Nell’individuare la fattispecie di sciopero generale la Commissione si è mossa all’interno di un preciso quadro giuridico - si diceva - inusuale per l’“anomia” del diritto sindacale italiano. Eppure la sua ricostruzione secondo alcuni[32] - come accennato - ha riportato alla memoria le restrittive aprioristiche tecniche definitorie degli anni ’50, proprie di una stagione non del tutto felice per il fondamentale diritto di sciopero, stagione giunta da tempo al capolinea con la famosa sentenza della Cassazione del 30 gennaio 1980, n. 711[33]. In proposito ho l’impressione che sia sorto qualche equivoco; cerco di spiegarmi.

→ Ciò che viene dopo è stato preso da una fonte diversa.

(* ===== verification/Crc.v ===== *)
(** CRC computation of core/util/crc.h: the bit-by-bit and the table-driven
    algorithms over the templates' [CRCType] (an unsigned type of [tw] bits) and
    [CRCWidth] ([w] bits), multi-part CRCs and CRCs over a number of bits. *)
From S2P Require Import Prelude Words.

(** ** Data *)

(** [struct Parameters<CRCType, CRCWidth>]: the template arguments are the
    indices of the record. *)
Record Parameters (CRCType CRCWidth : Z) := MkParameters {
  polynomial : Z;
  initialValue : Z;
  finalXOR : Z;
  reflectInput : bool;
  reflectOutput : bool;
}.
Arguments MkParameters {_ _} _ _ _ _ _.
Arguments polynomial {_ _} _.
Arguments initialValue {_ _} _.
Arguments finalXOR {_ _} _.
Arguments reflectInput {_ _} _.
Arguments reflectOutput {_ _} _.

(** [struct Table<CRCType, CRCWidth>]. *)
Record Table (CRCType CRCWidth : Z) := MkTable {
  parameters : Parameters CRCType CRCWidth;
  table : list Z;
}.
Arguments MkTable {_ _} _ _.
Arguments parameters {_ _} _.
Arguments table {_ _} _.

Definition CHAR_BIT : Z := 8.

(** ** Operations *)

(** [CRC::Reflect]: the loop over [numBits], with the shifts cast to the type. *)
Fixpoint Reflect_loop (tw : Z) (n : nat) (reversedValue value : Z) : Z :=
  match n with
  | O => reversedValue
  | S n =>
      Reflect_loop tw n
        (wrap tw (Z.lor (Z.shiftl reversedValue 1) (Z.land value 1)))
        (wrap tw (Z.shiftr value 1))
  end.

Definition Reflect (tw value numBits : Z) : Z := Reflect_loop tw (Z.to_nat numBits) 0 value.

Definition BIT_MASK (w : Z) : Z :=
  Z.lor (Z.shiftl 1 (w - 1)) (Z.shiftl 1 (w - 1) - 1).

Section Algorithm.
Context {tw w : Z}.
Implicit Types p : Parameters tw w.
Implicit Types data : list Z.

Definition Finalize (remainder finalXOR : Z) (reflectOutput : bool) : Z :=
  let remainder := if reflectOutput then Reflect tw remainder w else remainder in
  Z.land (Z.lxor remainder finalXOR) (BIT_MASK w).

Definition UndoFinalize (crc finalXOR : Z) (reflectOutput : bool) : Z :=
  let crc := Z.lxor (Z.land crc (BIT_MASK w)) finalXOR in
  if reflectOutput then Reflect tw crc w else crc.

(** The inner loop bodies: one bit of a reflected CRC, and one bit of a
    non-reflected CRC whose highest bit is bit [top]. *)
Definition step_reflected (polynomial remainder : Z) : Z :=
  wrap tw (if Z.land remainder 1 =? 0 then Z.shiftr remainder 1
           else Z.lxor (Z.shiftr remainder 1) polynomial).

Definition step_high (top polynomial remainder : Z) : Z :=
  wrap tw (if Z.land remainder (Z.shiftl 1 top) =? 0 then Z.shiftl remainder 1
           else Z.lxor (Z.shiftl remainder 1) polynomial).

(** The same loop bodies under [CRCPP_BRANCHLESS]. *)
Definition step_reflected_branchless (polynomial remainder : Z) : Z :=
  wrap tw (Z.lxor (Z.shiftr remainder 1) (Z.land remainder 1 * polynomial)).

Definition step_high_branchless (top polynomial remainder : Z) : Z :=
  wrap tw (Z.lxor (Z.shiftl remainder 1)
                  (Z.land (Z.shiftr remainder top) 1 * polynomial)).

(** [CalculateRemainder(data, size, parameters, remainder)]: [data] holds the
    [size] bytes. *)
Definition CalculateRemainder data p (remainder : Z) : Z :=
  if reflectInput p then
    let polynomial := Reflect tw (polynomial p) w in
    foldl (fun remainder byte =>
             Nat.iter (Z.to_nat CHAR_BIT) (step_reflected polynomial)
               (wrap tw (Z.lxor remainder byte))) remainder data
  else if CHAR_BIT <=? w then
    let SHIFT := if CHAR_BIT <=? w then w - CHAR_BIT else 0 in
    foldl (fun remainder byte =>
             Nat.iter (Z.to_nat CHAR_BIT) (step_high (w - 1) (polynomial p))
               (wrap tw (Z.lxor remainder (Z.shiftl (wrap tw byte) SHIFT)))) remainder data
  else
    let SHIFT := if w <=? CHAR_BIT then CHAR_BIT - w else 0 in
    let polynomial := wrap tw (Z.shiftl (polynomial p) SHIFT) in
    let remainder := wrap tw (Z.shiftl remainder SHIFT) in
    let remainder :=
      foldl (fun remainder byte =>
               Nat.iter (Z.to_nat CHAR_BIT) (step_high (CHAR_BIT - 1) polynomial)
                 (wrap tw (Z.lxor remainder byte))) remainder data in
    wrap tw (Z.shiftr remainder SHIFT).

(** [CalculateRemainder] when [CRCPP_BRANCHLESS] is defined. *)
Definition CalculateRemainder_branchless data p (remainder : Z) : Z :=
  if reflectInput p then
    let polynomial := Reflect tw (polynomial p) w in
    foldl (fun remainder byte =>
             Nat.iter (Z.to_nat CHAR_BIT) (step_reflected_branchless polynomial)
               (wrap tw (Z.lxor remainder byte))) remainder data
  else if CHAR_BIT <=? w then
    let SHIFT := if CHAR_BIT <=? w then w - CHAR_BIT else 0 in
    foldl (fun remainder byte =>
             Nat.iter (Z.to_nat CHAR_BIT) (step_high_branchless (w - 1) (polynomial p))
               (wrap tw (Z.lxor remainder (Z.shiftl (wrap tw byte) SHIFT)))) remainder data
  else
    let SHIFT := if w <=? CHAR_BIT then CHAR_BIT - w else 0 in
    let polynomial := wrap tw (Z.shiftl (polynomial p) SHIFT) in
    let remainder := wrap tw (Z.shiftl remainder SHIFT) in
    let remainder :=
      foldl (fun remainder byte =>
               Nat.iter (Z.to_nat CHAR_BIT) (step_high_branchless (CHAR_BIT - 1) polynomial)
                 (wrap tw (Z.lxor remainder byte))) remainder data in
    wrap tw (Z.shiftr remainder SHIFT).

(** The entry that one iteration of [InitTable]'s loop stores at [byte]. *)
Definition InitTable_entry p (byte : Z) : Z :=
  let SHIFT := if w <=? CHAR_BIT then CHAR_BIT - w else 0 in
  let crc := Z.land (CalculateRemainder [byte] p 0) (BIT_MASK w) in
  if negb (reflectInput p) && (w <? CHAR_BIT) then wrap tw (Z.shiftl crc SHIFT) else crc.

(** [InitTable]: [do { table[byte] = ... } while (++byte)] on an unsigned char;
    one unit of fuel is one iteration. *)
Fixpoint InitTable_loop (fuel : nat) p (byte : Z) (table : list Z) : option (list Z) :=
  match fuel with
  | O => None
  | S fuel =>
      let table := <[Z.to_nat byte := InitTable_entry p byte]> table in
      let byte := u8 (byte + 1) in
      if byte =? 0 then Some table else InitTable_loop fuel p byte table
  end.

Definition InitTable p : option (list Z) :=
  InitTable_loop 256 p 0 (replicate (Z.to_nat (Z.shiftl 1 CHAR_BIT)) 0).

Definition MakeTable p : Table tw w := MkTable p (default [] (InitTable p)).

Definition table_get (t : Table tw w) (index : Z) : Z := nth (Z.to_nat index) (table t) 0.

(** [CalculateRemainder(data, size, lookupTable, remainder)]. *)
Definition CalculateRemainder_table data (t : Table tw w) (remainder : Z) : Z :=
  if reflectInput (parameters t) then
    foldl (fun remainder byte =>
             wrap tw (Z.lxor (Z.shiftr remainder CHAR_BIT)
                             (table_get t (u8 (Z.lxor remainder byte))))) remainder data
  else if CHAR_BIT <=? w then
    let SHIFT := if CHAR_BIT <=? w then w - CHAR_BIT else 0 in
    foldl (fun remainder byte =>
             wrap tw (Z.lxor (Z.shiftl remainder CHAR_BIT)
                             (table_get t (u8 (Z.lxor (Z.shiftr remainder SHIFT) byte)))))
      remainder data
  else
    let SHIFT := if w <=? CHAR_BIT then CHAR_BIT - w else 0 in
    let remainder := wrap tw (Z.shiftl remainder SHIFT) in
    let remainder :=
      foldl (fun remainder byte => table_get t (u8 (Z.lxor remainder byte))) remainder data in
    wrap tw (Z.shiftr remainder SHIFT).

Definition reflections_differ p : bool := negb (Bool.eqb (reflectInput p) (reflectOutput p)).

(** The four overloads of [Calculate]. *)
Definition Calculate data p : Z :=
  Finalize (CalculateRemainder data p (initialValue p)) (finalXOR p) (reflections_differ p).

Definition Calculate_append data p (crc : Z) : Z :=
  let remainder := UndoFinalize crc (finalXOR p) (reflections_differ p) in
  Finalize (CalculateRemainder data p remainder) (finalXOR p) (reflections_differ p).

Definition Calculate_table data (t : Table tw w) : Z :=
  let p := parameters t in
  Finalize (CalculateRemainder_table data t (initialValue p)) (finalXOR p) (reflections_differ p).

Definition Calculate_table_append data (t : Table tw w) (crc : Z) : Z :=
  let p := parameters t in
  let remainder := UndoFinalize crc (finalXOR p) (reflections_differ p) in
  Finalize (CalculateRemainder_table data t remainder) (finalXOR p) (reflections_differ p).

(** [CalculateRemainderBits]: [numBits] bits of one byte. *)
Definition CalculateRemainderBits (byte numBits : Z) p (remainder : Z) : Z :=
  if reflectInput p then
    let polynomial := Reflect tw (polynomial p) w in
    Nat.iter (Z.to_nat numBits) (step_reflected polynomial) (wrap tw (Z.lxor remainder byte))
  else if CHAR_BIT <=? w then
    let SHIFT := if CHAR_BIT <=? w then w - CHAR_BIT else 0 in
    Nat.iter (Z.to_nat numBits) (step_high (w - 1) (polynomial p))
      (wrap tw (Z.lxor remainder (Z.shiftl (wrap tw byte) SHIFT)))
  else
    let SHIFT := if w <=? CHAR_BIT then CHAR_BIT - w else 0 in
    let polynomial := wrap tw (Z.shiftl (polynomial p) SHIFT) in
    let remainder :=
      Nat.iter (Z.to_nat numBits) (step_high (CHAR_BIT - 1) polynomial)
        (wrap tw (Z.lxor (Z.shiftl remainder SHIFT) byte)) in
    wrap tw (Z.shiftr remainder SHIFT).

(** The common tail of the [CalculateBits] overloads: the bits after the whole
    bytes of [data]. *)
Definition remaining_bits data (size : Z) p (remainder : Z) : Z :=
  let wholeNumberOfBytes := size / CHAR_BIT in
  let remainingNumberOfBits := size mod CHAR_BIT in
  if negb (remainingNumberOfBits =? 0) then
    CalculateRemainderBits (nth (Z.to_nat wholeNumberOfBytes) data 0) remainingNumberOfBits p remainder
  else remainder.

(** The four overloads of [CalculateBits]; [size] counts bits. *)
Definition CalculateBits data (size : Z) p : Z :=
  let remainder := initialValue p in
  let wholeNumberOfBytes := size / CHAR_BIT in
  let remainder :=
    if 0 <? wholeNumberOfBytes
    then CalculateRemainder (take (Z.to_nat wholeNumberOfBytes) data) p remainder
    else remainder in
  Finalize (remaining_bits data size p remainder) (finalXOR p) (reflections_differ p).

Definition CalculateBits_append data (size : Z) p (crc : Z) : Z :=
  let remainder := UndoFinalize crc (finalXOR p) (reflections_differ p) in
  let wholeNumberOfBytes := size / CHAR_BIT in
  let remainder :=
    if 0 <? wholeNumberOfBytes
    then CalculateRemainder (take (Z.to_nat wholeNumberOfBytes) data) p (initialValue p)
    else remainder in
  Finalize (remaining_bits data size p remainder) (finalXOR p) (reflections_differ p).

Definition CalculateBits_table data (size : Z) (t : Table tw w) : Z :=
  let p := parameters t in
  let remainder := initialValue p in
  let wholeNumberOfBytes := size / CHAR_BIT in
  let remainder :=
    if 0 <? wholeNumberOfBytes
    then CalculateRemainder_table (take (Z.to_nat wholeNumberOfBytes) data) t remainder
    else remainder in
  Finalize (remaining_bits data size p remainder) (finalXOR p) (reflections_differ p).

Definition CalculateBits_table_append data (size : Z) (t : Table tw w) (crc : Z) : Z :=
  let p := parameters t in
  let remainder := UndoFinalize crc (finalXOR p) (reflections_differ p) in
  let wholeNumberOfBytes := size / CHAR_BIT in
  let remainder :=
    if 0 <? wholeNumberOfBytes
    then CalculateRemainder_table (take (Z.to_nat wholeNumberOfBytes) data) t (initialValue p)
    else remainder in
  Finalize (remaining_bits data size p remainder) (finalXOR p) (reflections_differ p).

End Algorithm.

Nonostante la sua data risalente e il ben noto contenuto, è opportuno riprendere alcuni passaggi della sentenza della Cassazione del 1980. Le norme che contemplano il diritto di sciopero (si menzionano per l’esattezza gli artt. 40 Cost. e 15 e 28 Stat. Lav.) sono tra quelle con cui la legge - afferma la Suprema Corte - “non tipicizza in modo compiuto e diretto la fattispecie che pur intende disciplinare”; l’interprete quindi - prosegue la sentenza - “è tenuto ad assumer[e i suoi elementi] nel significato linguistico e sociale che essi hanno nel contesto di riferimento”. Sicché - si legge ancora nella decisione - “con la parola sciopero, quale non poteva non essere presente anche al legislatore costituente e ordinario, suole intendersi nulla di più di una astensione collettiva dal lavoro disposta da una pluralità di lavoratori, per il raggiungimento di un fine comune”. Come sappiamo, la Cassazione da questo ragionamento muoverà per porre esclusivamente limiti cc.dd. “esterni” allo sciopero articolato. Precisamente, per individuare, in via interpretativa, alcune sue concrete modalità che lo rendono illegittimo[34]: è tale - scrive la Cassazione - lo sciopero “non effettuato con gli opportuni accorgimenti e cautele” sì da risultare “idoneo a pregiudicare […] irreparabilmente (non la produzione, ma) la produttività dell’azienda” (mio il corsivo). In tal modo la Corte individua una situazione di fatto al fine di determinati effetti giuridici: di nuovo la correlazione fattispecie/effetti. Dunque, la sua ricostruzione rimanda al piano empirico per la definizione della fattispecie dello sciopero tout court, ma poi individua (la fattispecie di) particolari modalità dello sciopero che ne determinano l’illegittimità. D’altro canto, un percorso normativo obbligato, questo, che lo sciopero, nella seconda metà del Novecento, ha ben conosciuto giacché - per dirla con altre famose parole, stavolta di un’illustre dottrina degli anni ’50 - avendo “accettato di diventare un diritto […] si è adattato a sentirsi prefiggere condizioni o restrizioni di esercizio”[35].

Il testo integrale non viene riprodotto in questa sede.